Cardiac Failure
Richard E. L. Fowler MD1
1 Professor and Head of the Department of Pediatrics, Louisiana State University School of Medicine in New Orleans
Congestive heart failure is an altered state of circulatory dynamics resulting from an imbalance between the demands by the body for blood flow to meet its metabolic needs and the ability of the heart to meet those demands. The imbalance may be created in several different ways (Fig 1). The demand for cardiac output may be greatly increased in situations such as large intracardiac or extracardiac left-to-right shunts, valvular insufficiencies, hypermetabolic states, or fluid overload (Table 1). A demand for abnormally high pressure generation may be imposed by obstructive lesions of the outflow tracks of the left or right ventricles or by elevated resistance to blood flow in their attached blood vessels.

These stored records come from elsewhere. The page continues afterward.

(** [await fetch(url, { method, headers, body })] *)
Definition fetch (request : Request) : M Response :=
  fun w =>
    (network w (fetched w),
     {| network := network w;
        fetched := S (fetched w);
        trace := trace w ++ [EvFetch request] |}).

(** [await response.text()] *)
Definition response_text (r : Response) : M (list N) :=
  fun w => (text r, w).

(** [await new Promise(resolve => setTimeout(resolve, ms))] *)
Definition sleep (ms : Z) : M unit :=
  fun w =>
    (inr tt,
     {| network := network w;
        fetched := fetched w;
        trace := trace w ++ [EvSleep ms] |}).

End Async.
Import Async.

Notation "x <- m ;; k" := (bind m (fun x => k))
  (at level 100, m at next level, right associativity).
Notation "m ;;; k" := (bind m (fun _ => k))
  (at level 100, right associativity).

(** How one turn of the retry loop ends: by [return] or by falling through
    to the next iteration. *)
Inductive Turn := Returned | Continue.

Section Delivery.

Variable config : MiddlewareConfig.
Variable request : Request.

(** The body of the [for] loop for one value of [attempt]. *)
Definition attempt_once (attempt : Z) : M Turn :=
  try_catch
    (response <- fetch request ;;
     if negb (ok response) then
       errorText <- response_text response ;;
       throw (Error (js "HTTP error " ++ of_Z (status response)
                       ++ js ": " ++ errorText))
     else ret Returned)
    (fun error =>
       if (attempt =? retryCount (webhook config))%Z then throw error
       else sleep (retryDelay (webhook config)) ;;; ret Continue).

(** [for (let attempt = ...; attempt <= webhook.retryCount; attempt++)];
    [remaining] bounds the turns still possible, it is
    [retryCount + 1 - attempt]. *)
Fixpoint retry_loop (remaining : nat) (attempt : Z) : M unit :=
  match remaining with
  | O => ret tt
  | S rest =>
      if (attempt <=? retryCount (webhook config))%Z then
        turn <- attempt_once attempt ;;
        match turn with
        | Returned => ret tt
        | Continue => retry_loop rest (attempt + 1)
        end
      else ret tt
  end.

End Delivery.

An unbalanced state may also be produced by inability of the myocardium to meet normal demands when the myocardium has been damaged by inflammation (myocarditis), metabolic abnormalities (cardiac glycogenosis), fatigue or dysrhythmias (tachyarrhythmias, heart block), nutritional deficiencies (beri-beri, starvation), or toxins (diphtheria, alcohol). Still other causes of inadequate myocardial contractility are electrolyte disturbances (hyper- or hypokalemia), drugs (doxorubicin [Adriamycin]), muscular degeneration (muscular dystrophy), or coronary artery disease (congenital abnormalities, Kawasaki's disease). In each instance, the physician's task is to restore the needed equilibrium by reducing the demands upon the heart or by improving the myocardium's ability to respond.